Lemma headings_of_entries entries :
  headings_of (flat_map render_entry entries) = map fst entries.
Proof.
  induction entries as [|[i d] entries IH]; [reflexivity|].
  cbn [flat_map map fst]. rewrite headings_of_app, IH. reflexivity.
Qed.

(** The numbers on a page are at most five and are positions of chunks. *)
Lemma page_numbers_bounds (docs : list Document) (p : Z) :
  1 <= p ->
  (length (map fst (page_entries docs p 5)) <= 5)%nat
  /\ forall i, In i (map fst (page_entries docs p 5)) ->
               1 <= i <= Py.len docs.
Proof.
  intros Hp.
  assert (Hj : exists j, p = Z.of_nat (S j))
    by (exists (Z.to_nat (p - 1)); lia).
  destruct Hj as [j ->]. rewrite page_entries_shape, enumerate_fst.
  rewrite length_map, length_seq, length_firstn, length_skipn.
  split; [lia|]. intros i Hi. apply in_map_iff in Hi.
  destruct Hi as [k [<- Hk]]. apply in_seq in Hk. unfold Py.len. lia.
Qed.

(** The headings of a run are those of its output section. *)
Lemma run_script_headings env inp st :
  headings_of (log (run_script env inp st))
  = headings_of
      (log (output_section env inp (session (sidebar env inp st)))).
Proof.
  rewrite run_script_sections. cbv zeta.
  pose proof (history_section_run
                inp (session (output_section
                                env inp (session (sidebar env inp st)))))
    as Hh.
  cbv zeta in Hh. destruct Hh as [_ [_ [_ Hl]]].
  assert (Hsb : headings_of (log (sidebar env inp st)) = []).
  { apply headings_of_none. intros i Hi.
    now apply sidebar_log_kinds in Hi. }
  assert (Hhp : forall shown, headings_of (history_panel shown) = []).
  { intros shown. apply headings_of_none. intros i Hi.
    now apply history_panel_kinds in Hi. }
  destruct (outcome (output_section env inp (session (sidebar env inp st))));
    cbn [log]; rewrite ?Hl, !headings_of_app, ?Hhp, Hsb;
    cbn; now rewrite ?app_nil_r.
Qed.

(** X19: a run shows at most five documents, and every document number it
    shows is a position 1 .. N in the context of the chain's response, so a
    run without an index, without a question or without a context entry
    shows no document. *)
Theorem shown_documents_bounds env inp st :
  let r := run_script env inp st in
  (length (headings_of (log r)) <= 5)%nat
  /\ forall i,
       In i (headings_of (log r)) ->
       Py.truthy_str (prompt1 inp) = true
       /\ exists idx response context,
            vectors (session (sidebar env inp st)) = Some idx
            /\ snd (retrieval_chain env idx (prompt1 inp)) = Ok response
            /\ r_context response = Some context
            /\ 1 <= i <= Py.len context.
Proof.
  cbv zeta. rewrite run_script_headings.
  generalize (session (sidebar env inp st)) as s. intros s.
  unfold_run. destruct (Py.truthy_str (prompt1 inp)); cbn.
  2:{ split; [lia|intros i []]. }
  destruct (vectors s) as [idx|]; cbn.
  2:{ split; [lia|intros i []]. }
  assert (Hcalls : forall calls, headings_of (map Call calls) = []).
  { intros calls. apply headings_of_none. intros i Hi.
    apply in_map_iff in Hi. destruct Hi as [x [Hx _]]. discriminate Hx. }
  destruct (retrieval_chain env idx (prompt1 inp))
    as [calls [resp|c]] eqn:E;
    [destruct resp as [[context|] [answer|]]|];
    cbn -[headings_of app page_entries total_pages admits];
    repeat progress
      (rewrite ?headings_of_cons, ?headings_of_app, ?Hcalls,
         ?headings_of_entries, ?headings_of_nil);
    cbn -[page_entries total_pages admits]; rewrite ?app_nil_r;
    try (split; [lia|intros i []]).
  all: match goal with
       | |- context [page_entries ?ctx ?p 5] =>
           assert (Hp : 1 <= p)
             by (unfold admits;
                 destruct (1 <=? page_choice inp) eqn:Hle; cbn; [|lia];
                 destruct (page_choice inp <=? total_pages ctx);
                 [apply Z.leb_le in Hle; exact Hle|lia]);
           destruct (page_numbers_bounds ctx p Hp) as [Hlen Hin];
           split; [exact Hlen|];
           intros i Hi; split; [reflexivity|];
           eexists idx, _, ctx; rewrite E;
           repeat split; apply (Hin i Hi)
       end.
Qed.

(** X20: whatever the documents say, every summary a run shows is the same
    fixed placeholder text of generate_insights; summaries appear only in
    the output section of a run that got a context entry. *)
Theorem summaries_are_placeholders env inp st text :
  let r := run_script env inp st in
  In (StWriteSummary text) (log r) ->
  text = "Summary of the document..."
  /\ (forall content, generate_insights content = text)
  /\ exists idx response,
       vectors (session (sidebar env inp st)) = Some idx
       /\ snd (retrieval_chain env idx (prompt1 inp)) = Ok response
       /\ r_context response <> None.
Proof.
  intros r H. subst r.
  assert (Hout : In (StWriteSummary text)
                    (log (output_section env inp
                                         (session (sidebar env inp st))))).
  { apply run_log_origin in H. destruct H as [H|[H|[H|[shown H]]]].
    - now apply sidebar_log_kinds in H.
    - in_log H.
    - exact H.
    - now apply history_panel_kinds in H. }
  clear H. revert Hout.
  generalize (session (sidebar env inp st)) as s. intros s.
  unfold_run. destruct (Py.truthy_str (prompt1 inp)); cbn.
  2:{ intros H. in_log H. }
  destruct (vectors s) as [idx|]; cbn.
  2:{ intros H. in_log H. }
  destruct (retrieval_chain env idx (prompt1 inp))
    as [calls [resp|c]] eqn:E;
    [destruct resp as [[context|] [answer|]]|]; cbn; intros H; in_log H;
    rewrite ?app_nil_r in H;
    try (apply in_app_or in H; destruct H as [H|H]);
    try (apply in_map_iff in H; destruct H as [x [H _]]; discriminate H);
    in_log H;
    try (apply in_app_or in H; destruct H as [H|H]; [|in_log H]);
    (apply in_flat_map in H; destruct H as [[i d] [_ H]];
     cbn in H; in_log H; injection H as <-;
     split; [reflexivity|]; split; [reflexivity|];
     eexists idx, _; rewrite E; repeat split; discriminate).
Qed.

---

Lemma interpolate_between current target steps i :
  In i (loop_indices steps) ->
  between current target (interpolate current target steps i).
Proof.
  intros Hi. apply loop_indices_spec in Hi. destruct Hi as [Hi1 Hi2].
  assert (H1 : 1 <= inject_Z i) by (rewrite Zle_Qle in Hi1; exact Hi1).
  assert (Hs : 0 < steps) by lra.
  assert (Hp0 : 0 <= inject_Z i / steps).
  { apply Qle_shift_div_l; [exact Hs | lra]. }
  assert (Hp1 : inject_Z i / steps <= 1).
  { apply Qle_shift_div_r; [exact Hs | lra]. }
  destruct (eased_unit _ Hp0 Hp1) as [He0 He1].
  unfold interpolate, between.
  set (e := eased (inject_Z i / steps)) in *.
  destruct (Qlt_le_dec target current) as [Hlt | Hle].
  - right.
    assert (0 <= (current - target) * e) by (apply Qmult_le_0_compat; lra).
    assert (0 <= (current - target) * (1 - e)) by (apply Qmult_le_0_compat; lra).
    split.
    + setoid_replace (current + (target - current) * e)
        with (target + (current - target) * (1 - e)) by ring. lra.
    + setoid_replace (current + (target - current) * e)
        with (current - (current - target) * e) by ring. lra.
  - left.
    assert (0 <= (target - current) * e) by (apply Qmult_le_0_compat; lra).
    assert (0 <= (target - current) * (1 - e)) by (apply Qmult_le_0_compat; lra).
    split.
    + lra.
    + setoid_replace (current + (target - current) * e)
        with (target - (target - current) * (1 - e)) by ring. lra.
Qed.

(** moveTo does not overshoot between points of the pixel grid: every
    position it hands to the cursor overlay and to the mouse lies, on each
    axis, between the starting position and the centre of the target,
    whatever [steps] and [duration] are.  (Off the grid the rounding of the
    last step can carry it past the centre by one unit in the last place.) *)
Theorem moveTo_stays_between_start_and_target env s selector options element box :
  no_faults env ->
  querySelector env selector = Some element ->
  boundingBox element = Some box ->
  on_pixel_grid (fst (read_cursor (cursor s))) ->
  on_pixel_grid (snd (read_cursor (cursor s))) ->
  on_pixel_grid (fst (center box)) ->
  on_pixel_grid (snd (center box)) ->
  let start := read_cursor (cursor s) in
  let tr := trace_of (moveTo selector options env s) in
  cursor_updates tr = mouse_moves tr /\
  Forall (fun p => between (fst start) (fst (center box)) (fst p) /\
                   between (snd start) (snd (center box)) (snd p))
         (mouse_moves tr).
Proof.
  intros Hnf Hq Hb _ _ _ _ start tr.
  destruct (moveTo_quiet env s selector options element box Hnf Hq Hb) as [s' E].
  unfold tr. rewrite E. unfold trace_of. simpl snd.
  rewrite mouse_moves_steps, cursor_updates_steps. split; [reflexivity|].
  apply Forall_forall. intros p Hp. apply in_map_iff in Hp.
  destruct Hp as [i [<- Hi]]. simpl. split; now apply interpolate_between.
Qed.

Task requirements
Wherever the string "response" is found in the entries, copy the line it sits in.

Solution for this exercise
    shows is a position 1 .. N in the context of the chain's response, so a
       /\ exists idx response context,
            /\ snd (retrieval_chain env idx (prompt1 inp)) = Ok response
            /\ r_context response = Some context
  /\ exists idx response,
       /\ snd (retrieval_chain env idx (prompt1 inp)) = Ok response
       /\ r_context response <> None.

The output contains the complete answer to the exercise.